I've just booked my flights to go to the RWA conference this year. London to Atlanta,
nonstop, hussah!
And then...
And then, I check the Atlanta airport website to see what the terminal is like, and how easy it's going to be to meet up with a friend flying in from Texas. International flights often come in at a different terminal, you see, or a different arrivals area.
Just for those of you who've never had the pleasure, this is what usually happens when you fly in to, say, a London airport. That's London, with a population bigger than that of the whole state of Georgia, which has been bombed and set fire to and bombed again more or less continuously since about 1605 (oh, we knew how to deal with terrorists then). You fly in, get off the plane, hand over your passport and whatever visa-type things you need. Then you pick up your bag, go through customs, get in a car and bugger off away from the airport.
In Atlanta, things are different. I just watched--three times, in astonishment--a little Flash presentation guiding me through the process. You land, and go to Immigration. Then you pick up your baggage. Then you go through customs. So far, so normal. Until you get to the 'courtesy baggage check' where you
give your bags back, and go through more security screening (you know, the doorway that scans you, the conveyor for your bag and coat, taking your shoes off--honesty can anyone tell me why?--being wanded, just like before you got on the plane, since when you could have had no possible opportunity to acquire anything hazardous whatsoever, except for a bad attitude). Then you get on a train that has several stops (you aren't told at this stage which stop you'll need. I presume it's all unclear when you get there) until you finally arrive at the terminal, where you can go and queue up again and re-retrieve your bags. Then you are allowed to proceed to the first aid stand where you will be treated for severe dementia.
I mean, really. This is for international passengers. To Atlanta. The shortest possible distance you could have travelled internationally is from Totonto, 750 miles away, which at a guess would be about three or four hours on a plane. If you've come from Europe, you're going to have been on that plane for nine hours, minimum. If you're like me and have travelled from London, you'll have been up since about 6am and when you land it will be about 9.30pm by your own bodyclock. Of those fifteen and a half hours, you will have spent nine and a half in the air, in a tin can with the inevitable wailing children, inadequate food, snotty stewardesses (God, I wish I could afford First Class) and gigantically fat neighbouring passenger with body odour who whines constantly that their TV screen doesn't work properly; and a further two or three hours in the airport before you even took off, being interrogated with ridiculously pointless questions such as how long you've owned your luggage and how you travelled to the airport (no, I'm actually serious about those two. Heard them personally).
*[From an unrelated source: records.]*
(* ===== verification/SvcSuper.v ===== *)
(** The service supervisor: dependency checks
    (init/granola/src/supervisor/dependency.rs), the published snapshot
    (init/granola/src/supervisor/status.rs) and the event loop with its
    handlers (init/granola/src/supervisor/mod.rs).

    The handlers thread the whole supervisor state; the event loop is a step
    relation, in which the environment may queue datagrams, end children and
    change the process table between two handlers. *)

From S2P Require Import Prelude Utf Text SvcService SvcNotify SvcRestart SvcProcess.

(** [HashMap] iteration visits every entry once, in an order of its own. *)
Class HashIter := {
  hash_iter : services → list (ustring * ServiceState);
  hash_iter_perm ss : hash_iter ss ≡ₚ map_to_list ss
}.

(** ** Dependencies *)

Definition is_ready (ss : services) (dep : ustring) : bool :=
  match ss !! dep with
  | Some st => bool_decide (status st = Ready)
  | None => false
  end.

Definition are_satisfied (s : Service) (ss : services) : bool :=
  forallb (is_ready ss) (depends_on s).

Definition startable (ss : services) (x : ustring * ServiceState) : Prop :=
  status (snd x) = Pending ∧ are_satisfied (service (snd x)) ss = true.
#[global] Instance startable_dec ss x : Decision (startable ss x).
Proof. unfold startable. apply _. Defined.

Definition collect_startable `{HashIter} (ss : services) : list ustring :=
  fst <$> filter (startable ss) (hash_iter ss).

(** ** The published snapshot *)

Record View := { view_name : ustring; view_status : ServiceStatus; restarts : Z }.
#[global] Instance View_eq_dec : EqDecision View.
Proof. solve_decision. Defined.

Abbreviation Snapshot := (list View).

(** [watch::Sender]: the stored value and how often it was replaced. *)
Record Watch := { watch_value : Snapshot; watch_version : nat }.
Definition channel : Watch := {| watch_value := []; watch_version := 0 |}.

Definition view (x : ustring * ServiceState) : View :=
  {| view_name := fst x; view_status := status (snd x); restarts := restart_count (snd x) |}.

Definition view_le (a b : View) : Prop := str_le (view_name a) (view_name b).
#[global] Instance view_le_dec a b : Decision (view_le a b).
Proof. unfold view_le. apply _. Defined.
#[global] Instance view_le_total : Total view_le.
Proof. intros a b. apply str_le_total. Qed.

Definition publish `{HashIter} (ss : services) (tx : Watch) : Watch :=
  let snapshot := merge_sort view_le (view <$> hash_iter ss) in
  if decide (watch_value tx = snapshot) then tx
  else {| watch_value := snapshot; watch_version := S (watch_version tx) |}.

(** ** The supervisor *)

Section supervisor.
Context {Sp R : Type} `{Spawn Sp} `{Reap R} `{Clock}.

(** [notify_listener] is the queue of its socket; [captured] records the
    output descriptors handed to the log reader tasks; [reads] counts the
    readings of the clock. *)
Record Supervisor := {
  svcs : services;
  notify_listener : list (list Z);
  reaper : R;
  restart_queue : RestartQueue;
  captured : list (ustring * Z * Z);
  status_tx : Watch;
  spawner : Sp;
  reads : nat
}.

Definition with_svcs (s : Supervisor) (ss : services) : Supervisor :=
  {| svcs := ss; notify_listener := notify_listener s; reaper := reaper s;
     restart_queue := restart_queue s; captured := captured s; status_tx := status_tx s;
     spawner := spawner s; reads := reads s |}.

Definition with_queue (s : Supervisor) (q : RestartQueue) (t : nat) : Supervisor :=
  {| svcs := svcs s; notify_listener := notify_listener s; reaper := reaper s;
     restart_queue := q; captured := captured s; status_tx := status_tx s;
     spawner := spawner s; reads := t |}.

Definition with_tx (s : Supervisor) (tx : Watch) : Supervisor :=
  {| svcs := svcs s; notify_listener := notify_listener s; reaper := reaper s;
     restart_queue := restart_queue s; captured := captured s; status_tx := tx;
     spawner := spawner s; reads := reads s |}.

Definition with_socket (s : Supervisor) (l : list (list Z)) : Supervisor :=
  {| svcs := svcs s; notify_listener := l; reaper := reaper s;
     restart_queue := restart_queue s; captured := captured s; status_tx := status_tx s;
     spawner := spawner s; reads := reads s |}.

Definition with_reaper (s : Supervisor) (r : R) : Supervisor :=
  {| svcs := svcs s; notify_listener := notify_listener s; reaper := r;
     restart_queue := restart_queue s; captured := captured s; status_tx := status_tx s;
     spawner := spawner s; reads := reads s |}.

Definition with_spawner (s : Supervisor) (sp : Sp) : Supervisor :=
  {| svcs := svcs s; notify_listener := notify_listener s; reaper := reaper s;
     restart_queue := restart_queue s; captured := captured s; status_tx := status_tx s;
     spawner := sp; reads := reads s |}.

Definition with_capture (s : Supervisor) (c : ustring * Z * Z) : Supervisor :=
  {| svcs := svcs s; notify_listener := notify_listener s; reaper := reaper s;
     restart_queue := restart_queue s; captured := captured s ++ [c]; status_tx := status_tx s;
     spawner := spawner s; reads := reads s |}.

(** [with_backends]. A later definition of a name replaces an earlier one;
    [pre_bind] answers the listener of the [i]-th definition, if it could be
    bound. *)
Definition load_service (pre_bind : nat → ustring → option Z)
    (acc : nat * services) (def : Service) : nat * services :=
  let '(i, ss) := acc in
  let st := new_state def in
  let st := match pre_bind i (name def) with
            | Some fd => set_listener st (Some fd)
            | None => st
            end in
  (S i, <[name def := st]> ss).

Definition with_backends (pre_bind : nat → ustring → option Z) (defs : list Service)
    (tx : Watch) (sp : Sp) (r : R) : Supervisor :=
  {| svcs := snd (fold_left (load_service pre_bind) defs (0%nat, ∅));
     notify_listener := []; reaper := r; restart_queue := new_queue; captured := [];
     status_tx := tx; spawner := sp; reads := 0 |}.

Definition handle_service_exit (s : Supervisor) (nm : ustring) (code : option Z) : Supervisor :=
  match svcs s !! nm with
  | None => s
  | Some st =>
      let st := set_pid st None in
      let '(again, t) := should_restart (reads s) st code in
      if again then
        let '(q, st, t) := schedule t (restart_queue s) st in
        with_queue (with_svcs s (<[nm := st]> (svcs s))) q t
      else if decide (code = Some 0) then
        with_queue (with_svcs s (<[nm := set_status st Stopping]> (svcs s))) (restart_queue s) t
      else
        with_queue (with_svcs s (<[nm := mark_failed st]> (svcs s))) (restart_queue s) t
  end.

Section iter.
Context `{HashIter}.

Definition republish (s : Supervisor) : Supervisor :=
  with_tx s (publish (svcs s) (status_tx s)).

Definition handle_exit (s : Supervisor) (x : ustring * ChildExit) : Supervisor :=
  handle_service_exit s (fst x) (exit_code (snd x)).

Definition process_exits (s : Supervisor) (exits : list (ustring * ChildExit)) : Supervisor :=
  republish (fold_left handle_exit exits s).

Definition spawn_service (s : Supervisor) (nm : ustring) : Supervisor * res SpawnError unit :=
  match svcs s !! nm with
  | None => (s, Err (ServiceNotFound nm))
  | Some st =>
      let '(sp, st, outcome) := spawn (spawner s) st in
      let s := with_spawner (with_svcs s (<[nm := st]> (svcs s))) sp in
      match outcome with
      | Ok r =>
          let s := with_reaper s (track (reaper s) (spawned_pid r) nm) in
          let s := with_capture s (nm, stdout r, stderr r) in
          (republish s, Ok ())
      | Err e => (s, Err e)
      | Panic => (s, Panic)
      end
  end.

Definition spawn_or_log (s : Supervisor) (nm : ustring) : Supervisor :=
  match spawn_service s nm with
  | (s, Err _) =>
      match svcs s !! nm with
      | Some st =>
          let '(q, st, t) := record_spawn_failure (reads s) (restart_queue s) st in
          republish (with_queue (with_svcs s (<[nm := st]> (svcs s))) q t)
      | None => republish s
      end
  | (s, _) => s
  end.

Definition start_ready_services (s : Supervisor) : Supervisor :=
  let names := filter (λ nm, is_queued (restart_queue s) nm = false) (collect_startable (svcs s)) in
  fold_left spawn_or_log names s.

Definition process_notifications (s : Supervisor) : Supervisor :=
  let '(notifications, rest) := poll (notify_listener s) in
  let s := with_socket s rest in
  let s := with_svcs s (fold_left apply notifications (svcs s)) in
  let s := start_ready_services s in
  match notifications with [] => s | _ => republish s end.

Definition deps_ready (ss : services) (nm : ustring) : bool :=
  match ss !! nm with
  | Some st => are_satisfied (service st) ss
  | None => false
  end.

Definition process_pending_restarts (s : Supervisor) : Supervisor :=
  let '(q, due, t) := take_due (reads s) (restart_queue s) (deps_ready (svcs s)) in
  fold_left spawn_or_log due (with_queue s q t).

(** The branches of the [select!] of [run], and what precedes its loop. *)
Definition on_exits (s : Supervisor) : Supervisor :=
  let '(exits, r) := reap_all (reaper s) in process_exits (with_reaper s r) exits.
Definition on_tick (s : Supervisor) : Supervisor :=
  process_pending_restarts (process_notifications s).
Definition on_sweep (s : Supervisor) : Supervisor :=
  let '(exits, r) := reap_all (reaper s) in
  match exits with
  | [] => with_reaper s r
  | _ => process_exits (with_reaper s r) exits
  end.
Definition start (s : Supervisor) : Supervisor := republish (start_ready_services s).
End iter.

(** One iteration of the loop, or an action of the environment between two
    of them. The order of a hash map may differ from step to step. *)
Inductive step (s : Supervisor) : Supervisor → Prop :=
| step_exits `{HashIter} : step s (on_exits s)
| step_signal : step s s
| step_tick `{HashIter} : step s (on_tick s)
| step_sweep `{HashIter} : step s (on_sweep s)
| env_datagram d : step s (with_socket s (notify_listener s ++ [d]))
| env_children r : known r = known (reaper s) → step s (with_reaper s r)
| env_processes sp : dom (known (reaper s)) ⊆ busy sp → step s (with_spawner s sp).

(** A state of the loop: [run] on a supervisor whose reaper knows no child. *)
Inductive reachable : Supervisor → Prop :=
| reach_start `{HashIter} pre_bind defs tx sp r :
    known r = ∅ → reachable (start (with_backends pre_bind defs tx sp r))
| reach_step s s' : reachable s → step s s' → reachable s'.
End supervisor.
Arguments Supervisor Sp R : clear implicits.
(* ===== verification/SvcInv.v ===== *)
(** The supervisor's invariants, over every sequence of loop iterations and
    environment actions: processes and the service table agree, a service has
    at most one process, queued restarts are unique, and services start only
    behind their dependencies. *)

From S2P Require Import Prelude Utf Text SvcService SvcNotify SvcRestart SvcProcess SvcSuper.

Section invariant.
Context {Sp R : Type} `{SpawnLaws Sp} `{ReapLaws R} `{Clock}.
Implicit Types (s : Supervisor Sp R) (nm : ustring).

(** ** The invariant

    [live] maps the processes whose exit was not yet handled to their
    services. *)
Record inv_on (live : gmap Z ustring) s : Prop := {
  inv_names k st : svcs s !! k = Some st → name (service st) = k;
  inv_procs p k : live !! p = Some k ↔ ∃ st, svcs s !! k = Some st ∧ pid st = Some p;
  inv_idle k st : svcs s !! k = Some st → status st = Pending ∨ k ∈ queued_names (restart_queue s) →
    pid st = None;
  inv_queue : NoDup (queued_names (restart_queue s));
  inv_queued k : k ∈ queued_names (restart_queue s) → is_Some (svcs s !! k)
}.

Definition sup_inv s : Prop :=
  inv_on (known (reaper s)) s ∧ dom (known (reaper s)) ⊆ busy (spawner s).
Landing after a nine and a half hour flight--nine and a half
hours, people, longer than most of us get to sleep every night--your brain isn't working anyway. All you want to do is get to your hotel, drink a large, highly alcoholic beverage, and go to sleep. Waiting at a luggage carousel is hard enough when you can't even remember where you've come from, let alone what colour your suitcase is. And then you have to do it twice.
Why? Why, why,
why? It's not safer! It's not more secure! All it does, and I am honestly very sad to report this, is fill the inbound, international passengers with unmitigated vitriol towards the unfathomable creatures who planned all this. It does, in short, make everyone hate America just that little bit more. If you really want people to stop bombing you, then stop pissing them off.
It's not rocket science. It's not even commercial aviation.
I'll probably not be allowed in now.